The Court of Appeal’s decision

The court unanimously dismissed the three grounds of appeal and it was apparent that they were impressed by and in agreement with the findings of the High Court judge.

In a lengthy judgment, Lord Justice Bean nevertheless concluded "It is understandable that the claimant, Mr Davey, and other members of his family objected to the updated needs assessment, which has resulted in a substantial reduction in the level of the claimant's personal budget. I have great respect for the manner in which the claimant, his family and his team of carers cope with his difficult situation. But that is not the same thing as holding that the council's actions have been unlawful."

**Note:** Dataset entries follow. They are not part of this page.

(* ===== verification/Placeholder.v ===== *)
(** * Bind placeholders

    [src/src/impls/placeholder.rs].  A node is the list of its values in the order
    the library's visitors meet them; everything else of it stays. *)

From stdpp Require Import sorting.
From S2P Require Import Prelude Text Errors.

Module Placeholder.

(** [Location]: a line and a column, ordered by line first. *)
Abbreviation Location := (Z * Z)%type (only parsing).

Definition location_le (a b : Location) : bool := (a.1 <? b.1) || ((a.1 =? b.1) && (a.2 <=? b.2)).
Definition location_lt (a b : Location) : Prop := a.1 < b.1 ∨ a.1 = b.1 ∧ a.2 < b.2.

Inductive NumberablePlaceholder := Positional | Numbered (number : Z).
Inductive PlaceholderToken := Numberable (kind : NumberablePlaceholder) | Named | Unrecognized.

Definition classify (token : str) : PlaceholderToken :=
  match strip_prefix_char 63 token with
  | Some digits =>
      match digits with
      | [] => Numberable Positional
      | _ => match parse_u32 digits with Some number => Numberable (Numbered number) | None => Unrecognized end
      end
  | None =>
      match token with
      | c :: _ => if char_in [58; 64; 36] c then Named else Unrecognized
      | [] => Unrecognized
      end
  end.

Section Values.
Context {Payload : Type}.

Inductive Value := VPlaceholder (token : str) | VOther (o : Payload).
Record ValueWithSpan := { value : Value; span_start : Location }.
Implicit Types (node : list ValueWithSpan).

(** [PlaceholderCollector]: the numberable placeholders, or the first named one. *)
Fixpoint collect node : result str (list (Location * NumberablePlaceholder)) :=
  match node with
  | [] => Ok []
  | v :: node =>
      match value v with
      | VOther _ => collect node
      | VPlaceholder token =>
          match classify token with
          | Numberable kind => found ← collect node; mret ((span_start v, kind) :: found)
          | Named => Err token
          | Unrecognized => collect node
          end
      end
  end.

A spokesman for the council said: "We will continue to work with Mr Davey and his family to ensure he gets the provision of essential services he needs. The Court of Appeal has confirmed that the Council's assessment of Mr Davey's care needs and the allocated amount for his personal budget is appropriate and lawful. All local authorities who provide adult social care services against a background of financial constraints in the public sector are having to make difficult decisions."

Conclusions and implications

Just as in the High Court, the judge expressed sympathy and understanding for the claimant and his family. Nevertheless, this is a far cry from finding that the local authority had acted unlawfully and the reality is that all local authorities which provide adult social care services in the context of a background of unprecedented financial constraints in the public sector are being forced to make difficult decisions.